(Material for the task begins)

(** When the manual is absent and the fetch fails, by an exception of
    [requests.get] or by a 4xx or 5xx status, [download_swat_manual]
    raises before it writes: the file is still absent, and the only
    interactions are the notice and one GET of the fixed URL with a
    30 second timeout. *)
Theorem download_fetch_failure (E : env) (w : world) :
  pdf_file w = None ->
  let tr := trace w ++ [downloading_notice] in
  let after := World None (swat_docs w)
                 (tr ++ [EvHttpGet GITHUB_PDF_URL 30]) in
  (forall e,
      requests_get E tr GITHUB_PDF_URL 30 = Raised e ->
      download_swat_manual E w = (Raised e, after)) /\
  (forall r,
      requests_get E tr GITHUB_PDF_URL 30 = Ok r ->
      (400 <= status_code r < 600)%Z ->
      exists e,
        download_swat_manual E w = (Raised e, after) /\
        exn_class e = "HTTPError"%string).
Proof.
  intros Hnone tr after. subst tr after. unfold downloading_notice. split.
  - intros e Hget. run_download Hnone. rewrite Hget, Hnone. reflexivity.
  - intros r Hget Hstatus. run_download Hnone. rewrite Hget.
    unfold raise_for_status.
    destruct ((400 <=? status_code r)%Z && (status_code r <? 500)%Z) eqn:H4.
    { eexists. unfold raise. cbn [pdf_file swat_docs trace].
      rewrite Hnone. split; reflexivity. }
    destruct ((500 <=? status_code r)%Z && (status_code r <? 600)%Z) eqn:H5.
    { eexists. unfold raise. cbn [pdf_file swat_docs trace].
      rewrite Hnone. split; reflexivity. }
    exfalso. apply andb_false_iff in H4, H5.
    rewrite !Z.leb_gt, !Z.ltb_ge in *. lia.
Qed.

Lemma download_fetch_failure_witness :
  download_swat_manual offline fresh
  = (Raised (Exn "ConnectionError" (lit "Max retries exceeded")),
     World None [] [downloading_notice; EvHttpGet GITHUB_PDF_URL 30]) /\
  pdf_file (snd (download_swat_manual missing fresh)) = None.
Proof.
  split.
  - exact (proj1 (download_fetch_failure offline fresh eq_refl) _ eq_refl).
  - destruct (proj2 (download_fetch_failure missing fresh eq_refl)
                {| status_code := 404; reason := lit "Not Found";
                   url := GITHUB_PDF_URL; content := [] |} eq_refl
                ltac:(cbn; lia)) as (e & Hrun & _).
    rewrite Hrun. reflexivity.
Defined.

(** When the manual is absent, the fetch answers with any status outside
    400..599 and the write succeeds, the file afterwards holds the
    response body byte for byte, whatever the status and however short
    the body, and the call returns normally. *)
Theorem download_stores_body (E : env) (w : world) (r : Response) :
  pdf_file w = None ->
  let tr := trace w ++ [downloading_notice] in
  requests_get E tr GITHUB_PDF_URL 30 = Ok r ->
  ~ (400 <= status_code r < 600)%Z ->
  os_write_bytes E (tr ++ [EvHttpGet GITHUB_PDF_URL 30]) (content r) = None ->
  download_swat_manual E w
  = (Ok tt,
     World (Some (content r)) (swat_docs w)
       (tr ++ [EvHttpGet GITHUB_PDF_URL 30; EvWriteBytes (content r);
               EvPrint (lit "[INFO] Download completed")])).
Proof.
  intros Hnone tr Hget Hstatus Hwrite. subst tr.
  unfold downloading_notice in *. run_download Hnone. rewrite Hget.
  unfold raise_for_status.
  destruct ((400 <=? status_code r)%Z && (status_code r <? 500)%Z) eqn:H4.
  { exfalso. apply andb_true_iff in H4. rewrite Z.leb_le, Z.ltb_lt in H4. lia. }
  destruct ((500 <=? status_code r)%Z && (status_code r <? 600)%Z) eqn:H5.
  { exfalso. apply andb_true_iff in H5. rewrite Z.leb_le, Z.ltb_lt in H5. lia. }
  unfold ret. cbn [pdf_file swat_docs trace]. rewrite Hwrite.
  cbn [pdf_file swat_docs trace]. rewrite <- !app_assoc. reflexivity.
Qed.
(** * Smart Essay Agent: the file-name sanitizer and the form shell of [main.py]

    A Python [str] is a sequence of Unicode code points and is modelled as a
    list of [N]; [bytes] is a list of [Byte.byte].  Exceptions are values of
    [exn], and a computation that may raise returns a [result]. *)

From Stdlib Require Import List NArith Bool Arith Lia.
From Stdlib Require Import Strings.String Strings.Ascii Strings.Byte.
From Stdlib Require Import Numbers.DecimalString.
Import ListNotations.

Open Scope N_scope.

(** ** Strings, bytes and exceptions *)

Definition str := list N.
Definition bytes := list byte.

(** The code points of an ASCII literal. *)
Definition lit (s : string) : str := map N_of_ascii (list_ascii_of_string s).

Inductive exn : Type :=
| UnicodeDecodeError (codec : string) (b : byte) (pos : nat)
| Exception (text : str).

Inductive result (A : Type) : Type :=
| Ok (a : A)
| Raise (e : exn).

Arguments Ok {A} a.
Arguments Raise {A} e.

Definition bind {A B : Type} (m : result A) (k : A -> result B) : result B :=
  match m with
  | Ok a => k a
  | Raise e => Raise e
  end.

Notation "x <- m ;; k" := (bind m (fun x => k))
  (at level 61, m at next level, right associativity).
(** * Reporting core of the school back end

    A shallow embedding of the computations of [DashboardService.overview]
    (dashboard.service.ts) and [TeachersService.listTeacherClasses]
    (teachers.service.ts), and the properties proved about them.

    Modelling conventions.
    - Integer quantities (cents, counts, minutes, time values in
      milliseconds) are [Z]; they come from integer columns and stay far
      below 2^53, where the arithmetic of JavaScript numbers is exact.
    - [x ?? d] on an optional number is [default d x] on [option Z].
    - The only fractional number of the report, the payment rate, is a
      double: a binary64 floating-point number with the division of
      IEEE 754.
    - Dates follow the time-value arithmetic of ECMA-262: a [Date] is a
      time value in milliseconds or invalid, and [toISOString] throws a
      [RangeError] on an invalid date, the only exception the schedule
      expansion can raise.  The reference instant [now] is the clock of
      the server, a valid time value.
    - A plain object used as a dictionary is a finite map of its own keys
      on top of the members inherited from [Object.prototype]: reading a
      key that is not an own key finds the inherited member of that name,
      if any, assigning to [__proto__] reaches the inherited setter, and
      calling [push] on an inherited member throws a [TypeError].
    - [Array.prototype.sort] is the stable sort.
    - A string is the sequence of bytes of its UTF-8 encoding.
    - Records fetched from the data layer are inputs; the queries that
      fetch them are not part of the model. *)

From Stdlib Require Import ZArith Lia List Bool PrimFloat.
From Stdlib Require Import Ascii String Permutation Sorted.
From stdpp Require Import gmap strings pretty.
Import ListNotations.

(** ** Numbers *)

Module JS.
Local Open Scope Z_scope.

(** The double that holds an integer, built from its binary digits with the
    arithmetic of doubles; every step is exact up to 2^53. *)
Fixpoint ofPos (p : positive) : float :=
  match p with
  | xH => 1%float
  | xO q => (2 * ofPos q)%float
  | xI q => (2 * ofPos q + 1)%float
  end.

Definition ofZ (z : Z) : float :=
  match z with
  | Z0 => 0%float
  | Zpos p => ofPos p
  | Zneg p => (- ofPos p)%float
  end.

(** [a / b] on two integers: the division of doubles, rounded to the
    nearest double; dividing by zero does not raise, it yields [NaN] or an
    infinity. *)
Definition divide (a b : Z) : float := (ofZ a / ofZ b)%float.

(Material for the task ends)
(Material for the task begins)

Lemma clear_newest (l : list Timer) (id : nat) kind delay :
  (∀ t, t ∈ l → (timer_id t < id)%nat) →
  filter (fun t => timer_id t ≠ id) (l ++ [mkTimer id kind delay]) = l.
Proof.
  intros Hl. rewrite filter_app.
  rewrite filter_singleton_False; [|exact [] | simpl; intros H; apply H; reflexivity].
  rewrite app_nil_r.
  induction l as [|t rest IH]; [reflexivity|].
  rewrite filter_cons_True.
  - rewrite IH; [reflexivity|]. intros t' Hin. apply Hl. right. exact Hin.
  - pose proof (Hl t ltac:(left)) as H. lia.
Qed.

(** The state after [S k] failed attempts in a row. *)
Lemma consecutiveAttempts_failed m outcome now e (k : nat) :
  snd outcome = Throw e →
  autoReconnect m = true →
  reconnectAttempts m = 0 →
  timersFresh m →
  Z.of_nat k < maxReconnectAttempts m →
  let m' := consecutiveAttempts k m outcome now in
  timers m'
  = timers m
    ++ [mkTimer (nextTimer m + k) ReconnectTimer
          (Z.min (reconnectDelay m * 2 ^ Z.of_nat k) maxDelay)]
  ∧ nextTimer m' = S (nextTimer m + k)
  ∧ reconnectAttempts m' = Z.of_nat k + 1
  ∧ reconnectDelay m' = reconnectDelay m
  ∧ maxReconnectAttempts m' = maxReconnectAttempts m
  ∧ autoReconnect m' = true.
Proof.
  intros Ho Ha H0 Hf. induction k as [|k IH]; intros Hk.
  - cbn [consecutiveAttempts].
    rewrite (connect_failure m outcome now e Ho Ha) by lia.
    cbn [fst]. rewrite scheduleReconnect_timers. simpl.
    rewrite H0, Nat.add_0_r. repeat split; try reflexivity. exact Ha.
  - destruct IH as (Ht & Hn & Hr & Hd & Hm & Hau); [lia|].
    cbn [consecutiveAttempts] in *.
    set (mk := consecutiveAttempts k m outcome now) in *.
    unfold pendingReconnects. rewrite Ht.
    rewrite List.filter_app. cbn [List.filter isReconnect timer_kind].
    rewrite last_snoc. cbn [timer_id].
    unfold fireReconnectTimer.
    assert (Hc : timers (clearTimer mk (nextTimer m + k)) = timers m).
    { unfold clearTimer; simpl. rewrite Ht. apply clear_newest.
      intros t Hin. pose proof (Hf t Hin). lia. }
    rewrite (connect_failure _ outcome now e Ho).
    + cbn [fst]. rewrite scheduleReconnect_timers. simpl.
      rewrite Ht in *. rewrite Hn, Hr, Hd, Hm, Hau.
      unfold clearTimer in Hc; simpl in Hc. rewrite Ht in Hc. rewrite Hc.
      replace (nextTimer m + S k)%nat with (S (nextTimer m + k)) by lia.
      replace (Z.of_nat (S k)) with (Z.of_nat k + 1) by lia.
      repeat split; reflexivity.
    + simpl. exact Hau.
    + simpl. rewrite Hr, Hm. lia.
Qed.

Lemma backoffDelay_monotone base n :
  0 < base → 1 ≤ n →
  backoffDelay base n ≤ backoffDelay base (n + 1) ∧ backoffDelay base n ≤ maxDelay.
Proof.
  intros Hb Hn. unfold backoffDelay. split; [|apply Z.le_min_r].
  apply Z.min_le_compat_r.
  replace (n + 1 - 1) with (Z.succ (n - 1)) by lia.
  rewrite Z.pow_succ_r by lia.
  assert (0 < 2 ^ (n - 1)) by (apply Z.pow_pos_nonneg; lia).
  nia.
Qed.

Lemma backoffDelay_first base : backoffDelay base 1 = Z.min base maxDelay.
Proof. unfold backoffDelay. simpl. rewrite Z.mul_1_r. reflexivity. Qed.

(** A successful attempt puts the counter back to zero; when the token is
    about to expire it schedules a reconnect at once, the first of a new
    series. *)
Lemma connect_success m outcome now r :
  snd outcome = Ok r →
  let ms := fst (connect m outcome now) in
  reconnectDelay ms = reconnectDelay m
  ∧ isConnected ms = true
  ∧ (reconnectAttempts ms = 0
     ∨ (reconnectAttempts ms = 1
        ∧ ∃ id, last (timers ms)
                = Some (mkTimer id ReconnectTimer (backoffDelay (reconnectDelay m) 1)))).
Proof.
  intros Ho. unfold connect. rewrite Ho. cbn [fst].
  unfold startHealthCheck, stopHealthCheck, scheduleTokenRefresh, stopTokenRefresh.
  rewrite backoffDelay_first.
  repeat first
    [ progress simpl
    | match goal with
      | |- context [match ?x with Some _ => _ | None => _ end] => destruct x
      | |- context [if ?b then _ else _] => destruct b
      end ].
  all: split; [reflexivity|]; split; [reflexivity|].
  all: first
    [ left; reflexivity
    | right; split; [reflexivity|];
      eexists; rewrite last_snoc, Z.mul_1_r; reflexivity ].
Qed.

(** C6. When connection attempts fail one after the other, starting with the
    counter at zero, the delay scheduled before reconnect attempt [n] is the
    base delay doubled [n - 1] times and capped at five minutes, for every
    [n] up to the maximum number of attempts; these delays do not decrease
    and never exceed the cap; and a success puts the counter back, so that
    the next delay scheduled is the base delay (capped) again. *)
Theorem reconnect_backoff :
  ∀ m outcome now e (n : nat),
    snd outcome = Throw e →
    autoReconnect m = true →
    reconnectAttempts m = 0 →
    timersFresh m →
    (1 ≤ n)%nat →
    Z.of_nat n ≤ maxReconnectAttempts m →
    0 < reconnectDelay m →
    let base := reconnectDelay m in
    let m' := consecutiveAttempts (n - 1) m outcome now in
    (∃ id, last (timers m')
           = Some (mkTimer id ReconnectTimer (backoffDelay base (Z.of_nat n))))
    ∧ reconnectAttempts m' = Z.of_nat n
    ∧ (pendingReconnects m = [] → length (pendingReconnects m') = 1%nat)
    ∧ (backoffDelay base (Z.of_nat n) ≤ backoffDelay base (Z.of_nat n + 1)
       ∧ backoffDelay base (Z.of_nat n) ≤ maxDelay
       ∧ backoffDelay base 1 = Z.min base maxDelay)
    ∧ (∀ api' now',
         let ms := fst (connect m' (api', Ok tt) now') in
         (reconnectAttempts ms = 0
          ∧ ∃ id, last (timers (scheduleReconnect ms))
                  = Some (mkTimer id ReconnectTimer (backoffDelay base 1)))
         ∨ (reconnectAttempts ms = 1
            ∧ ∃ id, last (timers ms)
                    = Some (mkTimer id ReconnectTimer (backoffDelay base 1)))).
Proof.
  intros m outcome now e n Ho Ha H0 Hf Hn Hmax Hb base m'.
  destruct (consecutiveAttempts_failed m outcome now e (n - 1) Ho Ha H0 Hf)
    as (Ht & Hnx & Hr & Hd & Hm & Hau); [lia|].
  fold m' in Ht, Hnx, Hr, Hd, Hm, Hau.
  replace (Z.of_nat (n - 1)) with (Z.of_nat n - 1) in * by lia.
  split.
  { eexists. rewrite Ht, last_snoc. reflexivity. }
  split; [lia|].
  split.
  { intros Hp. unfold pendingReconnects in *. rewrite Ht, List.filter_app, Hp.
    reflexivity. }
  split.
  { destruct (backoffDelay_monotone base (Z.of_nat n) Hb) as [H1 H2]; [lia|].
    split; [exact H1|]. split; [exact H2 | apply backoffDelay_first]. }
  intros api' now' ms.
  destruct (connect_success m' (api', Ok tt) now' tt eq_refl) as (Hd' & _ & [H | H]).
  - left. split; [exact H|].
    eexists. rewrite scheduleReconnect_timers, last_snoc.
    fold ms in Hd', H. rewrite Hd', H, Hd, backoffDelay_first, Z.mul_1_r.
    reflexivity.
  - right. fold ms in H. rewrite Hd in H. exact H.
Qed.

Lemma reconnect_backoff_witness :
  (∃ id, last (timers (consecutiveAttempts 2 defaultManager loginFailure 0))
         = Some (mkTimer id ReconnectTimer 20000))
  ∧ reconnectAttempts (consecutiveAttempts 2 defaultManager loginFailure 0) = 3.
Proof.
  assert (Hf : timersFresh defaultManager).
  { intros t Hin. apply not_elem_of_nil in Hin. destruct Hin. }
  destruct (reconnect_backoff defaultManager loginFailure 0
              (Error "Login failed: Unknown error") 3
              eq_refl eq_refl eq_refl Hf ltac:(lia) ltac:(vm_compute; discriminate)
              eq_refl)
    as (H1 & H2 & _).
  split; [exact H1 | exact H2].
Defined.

(Material for the task ends)

* Exercise aim *
Starting at the line with "(** * Reporting core of the school back end" and ending at the line with "milliseconds) are [Z];", print each line of the listing above exactly, with no other lines.

* Output of the exercise *
(** * Reporting core of the school back end

    A shallow embedding of the computations of [DashboardService.overview]
    (dashboard.service.ts) and [TeachersService.listTeacherClasses]
    (teachers.service.ts), and the properties proved about them.

    Modelling conventions.
    - Integer quantities (cents, counts, minutes, time values in
      milliseconds) are [Z]; they come from integer columns and stay far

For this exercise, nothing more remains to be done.